Web : Les plagiaires y errent
Le journal Le Monde publiait il y a quelques jours un article intitulé « Une arme informatique contre le plagiat mise au point par une société savoyarde ». Cette société, Six Degrés, commercialise en effet un service Web appelé Compilatio.net (compilatio voulait dire pillage, et par extension plagiat en latin), qui permet d’analyser des travaux d’étudiants douteux (les travaux, pas les étudiants, encore que...). Le principe est simple : on s’abonne et ensuite on peut soumettre des textes à analyser, pour la modique somme de 0,29 € HT (ça doit faire dans les 0,35 TTC) à chaque fois. L’Université de Savoie et quelques autres écoles auraient déjà souscrit.

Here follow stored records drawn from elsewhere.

(** * Outgoing TChannel connections: a model of [tchannel/outgoing.py]

    The development follows the source file class by class.

    - [Py]: the fragment of Python the file relies on: exceptions, a state
      monad with exceptions (a raised exception keeps the mutations made
      before it), [assert], [try]/[except].
    - [Futures]: the futures the connection hands out ([tchannel/futures.py]
      is not part of the sources under study).
    - [OutOps]: the class [TChannelOutOps], one connection with its sender
      and receiver loops.
    - [Registry]: the class [OutgoingTChannel], the pool of connections.
    - [Threads]: [close] together with the two threads it joins.

    Python objects that are shared and compared by identity (futures,
    connections) live in a store and are named by their index in it. *)

From Stdlib Require Import ZArith List String Ascii Lia Sorted.
From stdpp Require Import base option list gmap strings.

Local Open Scope string_scope.
Local Open Scope list_scope.

(** Python 2 [str] values sent over the wire. *)
Definition bytes : Type := list Byte.byte.

(* ===================================================================== *)
(** * Python fragment *)
(* ===================================================================== *)

Module Py.

(** The exception classes that occur in the file.  [SocketTimeout] is
    [socket.timeout], a subclass of [socket.error] ([SocketError]);
    [QueueEmpty] is [Queue.Empty]; [Exception] stands for any other class,
    by name. *)
Inductive exn : Type :=
| AssertionError (msg : string)
| AttributeError (attr : string)
| KeyError (key : Z)
| SocketError (msg : string)
| SocketTimeout
| QueueEmpty
| TChannelApplicationException (code : Z) (arg_1 arg_2 arg_3 : bytes)
| Exception (name : string).

(** [isinstance(e, socket.error)] *)
Definition is_socket_error (e : exn) : bool :=
  match e with
  | SocketError _ | SocketTimeout => true
  | _ => false
  end.

(** [isinstance(e, socket.timeout)] *)
Definition is_socket_timeout (e : exn) : bool :=
  match e with
  | SocketTimeout => true
  | _ => false
  end.

(** [isinstance(e, Queue.Empty)] *)
Definition is_queue_empty (e : exn) : bool :=
  match e with
  | QueueEmpty => true
  | _ => false
  end.

(** How a call ends: it returns a value, it raises, or it has not returned
    (a blocking call that is still waiting, a loop that is still running when
    the observation stops). *)
Inductive res (A : Type) : Type :=
| Ok (a : A)
| Raise (e : exn)
| Waiting.
Arguments Ok {A} a.
Arguments Raise {A} e.
Arguments Waiting {A}.

(** Computations over a mutable state [S]. *)
Definition M (S A : Type) : Type := S -> S * res A.

Definition ret {S A} (a : A) : M S A := fun s => (s, Ok a).

Definition bind {S A B} (m : M S A) (k : A -> M S B) : M S B :=
  fun s =>
    match m s with
    | (s', Ok a) => k a s'
    | (s', Raise e) => (s', Raise e)
    | (s', Waiting) => (s', Waiting)
    end.

Definition raise {S A} (e : exn) : M S A := fun s => (s, Raise e).

Definition wait {S A} : M S A := fun s => (s, Waiting).

Definition gets {S A} (f : S -> A) : M S A := fun s => (s, Ok (f s)).

Definition modify {S} (f : S -> S) : M S unit := fun s => (f s, Ok tt).

(** [try: m  except <class>: h] where [handles] decides the class. *)
Definition try_except {S A} (m : M S A) (handles : exn -> bool) (h : M S A)
  : M S A :=
  fun s =>
    match m s with
    | (s', Raise e) => if handles e then h s' else (s', Raise e)
    | r => r
    end.

(** [assert cond, msg]: the message is an expression that is evaluated only
    when the condition fails, and evaluating it can itself raise. *)
Definition assert_ {S} (cond : bool) (msg : M S string) : M S unit :=
  if cond then ret tt
  else bind msg (fun m => raise (AssertionError m)).

Module Notations.
Declare Scope py_scope.
Delimit Scope py_scope with py.
Notation "'do' x <- m ; k" := (bind m (fun x => k))
  (at level 10, x name, m at level 100, k at level 200, only parsing)
  : py_scope.
Notation "m ;;; k" := (bind m (fun _ => k))
  (at level 100, k at level 200, only parsing, right associativity)
  : py_scope.
End Notations.

End Py.

Import Py Py.Notations.
Local Open Scope py_scope.

(* ===================================================================== *)
(** * Messages and futures *)
(* ===================================================================== *)

(** Modelled from the spec: [tchannel/messages.py] is missing.  A call
    request is the three-argument message the call contract constructs; a
    response carries [(statusCode, arg1, arg2, arg3)]. *)
Record CallRequestMessage : Type := mkCallRequest {
  req_arg_1 : bytes;
  req_arg_2 : bytes;
  req_arg_3 : bytes
}.

Record Response : Type := mkResponse {
  code : Z;
  arg_1 : bytes;
  arg_2 : bytes;
  arg_3 : bytes
}.

Module Futures.

(** Modelled from the spec: [tchannel/futures.py] ([SettableFuture],
    [transform_future]) is missing.  A future is a single-resolution cell
    that ends with a response or with a failure; [transform_future f fn] is
    a new future that ends with [fn]'s value, or with the exception [fn]
    raises, once [f] ends with a response, and with [f]'s failure when [f]
    fails.  A future is named by its index in the store; the callbacks
    registered on a cell are the futures derived from it.  Propagation goes
    one level deep: the program never derives a future from a derived one. *)
Inductive outcome : Type :=
| Result (r : Response)
| Failure (e : exn).

Record cell : Type := mkCell {
  fstate : option outcome;
  fcallbacks : list (nat * (Response -> res Response))
}.

Abbreviation heap := (list cell).

(** [SettableFuture()] *)
Definition new_future (h : heap) : nat * heap :=
  (length h, h ++ [mkCell None []]).

Definition settle (r : nat) (o : outcome) (h : heap) : heap :=
  match h !! r with
  | Some c => <[r := mkCell (Some o) (fcallbacks c)]> h
  | None => h
  end.

Definition run_callback (o : outcome) (h : heap)
    (cb : nat * (Response -> res Response)) : heap :=
  match o with
  | Result v =>
      match snd cb v with
      | Ok v' => settle (fst cb) (Result v') h
      | Raise e => settle (fst cb) (Failure e) h
      | Waiting => h
      end
  | Failure e => settle (fst cb) (Failure e) h
  end.

Definition resolve (r : nat) (o : outcome) (h : heap) : heap :=
  match h !! r with
  | Some c => foldl (run_callback o) (settle r o h) (fcallbacks c)
  | None => h
  end.

(** [future.set_result(v)] *)
Definition set_result (r : nat) (v : Response) (h : heap) : heap :=
  resolve r (Result v) h.

(** [future.set_exception(e)] *)
Definition set_exception (r : nat) (e : exn) (h : heap) : heap :=
  resolve r (Failure e) h.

Il faut reconnaître que la pratique du copier-coller
est devenue quelque peu inquiétante. Je la constate tous les jours chez mes étudiants... Demandez n’importe quoi, un rapport sur l’explosion des SMS en Moldavie, la synthèse de la parole dans les machines à coudre, les langues de la planète Mars, et vous aurez immédiatement des dizaines de rapports superbement mis en page, avec photos, figures et couleurs ad nauseam, mais dont le texte oscille entre des passages fastidieux avec orthographe approximative (« Nous allons consacré la première partie de ce rapport... ») et des passages parfaitement écrits, avec des mots compliqués, des figures de style et tout et tout — dans une espèce de patchwork à la rhétorique obscure.
Bien sûr, il suffit de copier un passage ou deux dans Google Yahoo pour en trouver immédiatement la provenance... C’est en gros ce que fait Compilatio.net, en systématisant la méthode. Le site Compilatio.net est remarquablement silencieux sur les aspects techniques —secrets de fabrique, je présume— mais l’un des auteurs, Frédéric Agnès, a accepté de me donner quelques infos. Le texte est tronçonné en segments d’une dizaine de mots, qui sont comparés avec une base de données de documents : Compilatio.net
possède son propre crawler, qui n’indexe pas tout le web, mais certains sites ciblés. La comparaison est complétée par un envoi de requêtes auprès de métamoteurs. Compilatio.net retrouve non seulement les URL d’où ont été extraits les fragments plagiés, mais donne aussi un coloriage du texte et des originaux qui montre les fragments copiés.
J’avoue que j’étais un peu sceptique sur l’efficacité de la technique. J’ai voulu en avoir le coeur.net et j’ai donc soumis un texte que j’ai fabriqué pour la circonstance (on a droit à deux essais gratuits). J’ai collé ensemble dix extraits de textes pris sur le Web : blogs, articles scientfiques, extraits de Wikipedia, rapports (Cemagref, Insee). Du HTML et du pdf. J’ai même été un peu vache : les rapports en question font plus de 60 pages et j’ai pris un bout à la fin, me disant que les métamoteurs interrogés n’en indexent peut-être qu’une partie... Ca m’a fait un texte bidon de trois pages, que j’ai soumis à Compilatio.net. Il a fallu trois à quatre minutes pour que j’aie ma réponse. Oui, le texte était suspect !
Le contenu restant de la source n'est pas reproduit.